Opinion and ideas

Thursday, 1 January 2026

Royal Mail’s efforts to address its logistics problem have arrived too late

Universal mail once connected the country at a flat, affordable price – now as letters fade and parcels boom, rivals take the profits

Posting a letter was once a luxury. Two hundred years ago, sending two sheets of paper from London to Dublin cost a day’s wage. But 1840 marked a revolution: the founding of the Penny Post. State-run and given a monopoly on letters in return for delivering them cheaply, it would not only democratise letter-writing but also transform the economy. “Letters for the rich, letters for the poor / The shop at the corner, the girl next door,” wrote WH Auden of the night train, 100 years later.

But “universal” mail systems – those with an obligation to deliver to anyone, anywhere, six days a week and for a flat rate – are looking increasingly shaky. Last week the state-run Danish postal service delivered its last letter; the country’s red post boxes will soon be sold off. The US post office, meanwhile, makes billions in losses. Germany’s Deutsche Post has scrapped its next-day airmail service. And Royal Mail – which, like Deutsche Post, has switched from state-run to private but retains a universal obligation – is no exception to the rule.

Christmas is always a time of reckoning. This year, Royal Mail warned customers that there could be delays to 92 postcodes, from Brixton to Dundee. Late Christmas cards have since been confirmed at 47 of these. In October, the service was fined £21m by Ofcom for delivering only three quarters of its first-class post on time – its third fine in three years and the largest yet. In the summer, the obligation to deliver second-class letters was cut to every other day.

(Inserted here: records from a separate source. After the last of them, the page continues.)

(** *** The sort *)

Lemma sortRuns_spec (minRunLength : nat) (fuel : nat) :
  forall (remaining : list A) (pendingRuns : list (list A)) (stored : nat),
    (List.length remaining < fuel)%nat ->
    Forall runOk pendingRuns ->
    chain inOrder (sortRuns cmp fuel minRunLength remaining pendingRuns stored)
    /\ forall z,
        In z (sortRuns cmp fuel minRunLength remaining pendingRuns stored)
        <-> In z remaining \/ member z pendingRuns.
Proof.
  induction fuel as [|fuel IH]; intros remaining pendingRuns stored Hl Hok;
    [lia|].
  cbn [sortRuns]. destruct remaining as [|x0 remaining'].
  - destruct (mergeForceCollapse_spec (List.length pendingRuns) pendingRuns
                stored) as (C & S); [lia|exact Hok|].
    split; [exact C|]. intros z. rewrite (S z). simpl. tauto.
  - set (remaining := x0 :: remaining') in *.
    destruct (countAndMakeRun cmp remaining) as (run, rest) eqn:Er.
    destruct (countAndMakeRun_spec remaining run rest Er)
      as (Cr & Sr & Lr & Hne).
    specialize (Hne ltac:(discriminate)).
    assert (Hrun : (1 <= List.length run)%nat)
      by (destruct run; [congruence|simpl; lia]).
    assert (Ext : exists run' rest',
               (if Nat.ltb (List.length run) minRunLength
                then
                  (binaryInsertionSort cmp run
                     (firstn (Nat.min minRunLength (List.length remaining)
                              - List.length run) rest),
                   skipn (Nat.min minRunLength (List.length remaining)
                          - List.length run) rest)
                else (run, rest)) = (run', rest')
               /\ runOk run'
               /\ (List.length rest' < fuel)%nat
               /\ forall z, In z remaining <-> In z run' \/ In z rest').
    { destruct (Nat.ltb (List.length run) minRunLength).
      - set (more := (Nat.min minRunLength (List.length remaining)
                      - List.length run)%nat).
        destruct (binaryInsertionSort_spec (firstn more rest) run Cr)
          as (C2 & S2 & L2).
        eexists _, _. split; [reflexivity|]. split; [|split].
        + split; [|exact C2]. apply length_positive_nonempty. rewrite L2. lia.
        + rewrite length_skipn. lia.
        + intros z. rewrite (Sr z), (S2 z), !in_app_iff.
          assert (E : In z rest
                      <-> In z (firstn more rest) \/ In z (skipn more rest)).
          { rewrite <- in_app_iff, firstn_skipn. tauto. }
          tauto.
      - exists run, rest. split; [reflexivity|]. split; [|split].
        + split; [exact Hne|exact Cr].
        + lia.
        + intros z. rewrite (Sr z), in_app_iff. tauto. }
    destruct Ext as (run' & rest' & -> & Hrun' & Hl' & S').
    destruct (mergeCollapse_spec (S (List.length pendingRuns))
                (run' :: pendingRuns) stored) as (H1 & H2);
      [constructor; assumption|].
    destruct (mergeCollapse cmp (S (List.length pendingRuns))
                (run' :: pendingRuns) stored) as (pendingRuns', stored').
    cbn [fst] in H1, H2.
    destruct (IH rest' pendingRuns' stored' Hl' H1) as (C & S).
    split; [exact C|].
    intros z. rewrite (S z), (H2 z), member_cons, (S' z). tauto.
Qed.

It matters if Royal Mail is in trouble, particularly for those in far-flung areas. Other delivery services can avoid certain addresses: remote rural areas of Scotland and Northern Ireland, for example, as well as the islands that dot the coast. It is rarely worth it to lug a solitary parcel to a remote rugged outcrop. If they do deliver, it’s often with a hefty surcharge.

It matters if Royal Mail is in trouble, particularly for those in far-flung areas

The biggest headache for Royal Mail is that fewer people are sending letters. Between 2012 and 2023, volumes halved. The number of addresses, meanwhile, has grown, from 28m in 2008 to 32m today, making a postie’s journey longer and less lucrative. Both trends are likely to continue. A monopoly on letters is looking like less and less of an advantage.

Instead, post is increasingly about parcels. Britons are addicted to online shopping, and receive more packages per head than almost any large European economy. Even before the pandemic, which accelerated the habit, we were a nation of click-and-collect queues, redelivery cards and emails that began “We attempted to deliver your parcel today…” Our front doors, with their 4cm high letter boxes, were designed for another age.

But so was Royal Mail. It was not invented to provide services such as tracking, for example, in an age where people generally distrust the post and want to know where their parcel has got to. Rivals with sleeker technology, mainly FedEx, DHL, Evri, DPD and Amazon, are outcompeting it, and Royal Mail’s market share of the parcel business fell from 45% to 35% between 2015 and 2024.

These companies have other big advantages too. They are free to choose what routes to serve, how often to deliver and at what price, so they cherrypick dense, profitable areas, undercutting Royal Mail in the easiest parts of the network and leaving it to subsidise the rest.

Then there is the workforce. Royal Mail jobs are well paid, unionised and governed by agreements designed for a slower world. Unlike new entrants, it can’t easily shed staff or rapidly automate – many manual jobs need to be replaced by fewer, highly skilled ones, such as software engineers. Strikes in recent years have highlighted the tension.

Even so, Royal Mail is slowly adapting. Islands are increasingly served by drone, and it is upgrading our quaint post boxes, replacing them with ones with parcel slots, scanners and solar panels at the top, much to the dismay of “yarn bombers”, who like knitting them hats.

Royal Mail’s better-paid and more secure jobs may eventually work to its advantage

Along with barcoded stamps that allow tracking, Royal Mail often makes use of parcel lockers at the other end, which have scanners too. Customers pay more for this service, as well as occasional Sunday parcel deliveries, all of which has helped. In September, for the first time in three years, the company returned a small profit.

Royal Mail’s better-paid and more secure jobs may eventually work to its advantage. Since the pandemic, there has been a severe shortage in delivery drivers. For exhausted gig workers, the chance to join a union may appeal.

Still, says Professor Richard Wilding, an expert in logistics and supply chain management, “it’s likely services will have to keep reducing. Bin collection is a good analogy. It used to be every bin every week; now it’s every two weeks, and in some places even less.”

There is little appetite to bring Royal Mail back into state control. Its future, if it has one, will be in parcels. Letter-writing is not a profitable business, or at least not at today’s prices. Danes who want to send a Christmas card next year will have to pay a private company, and a premium.

For Brits too the era of sending paper across the country for very little – £1.70 first-class, 87p second-class – may soon be at an end.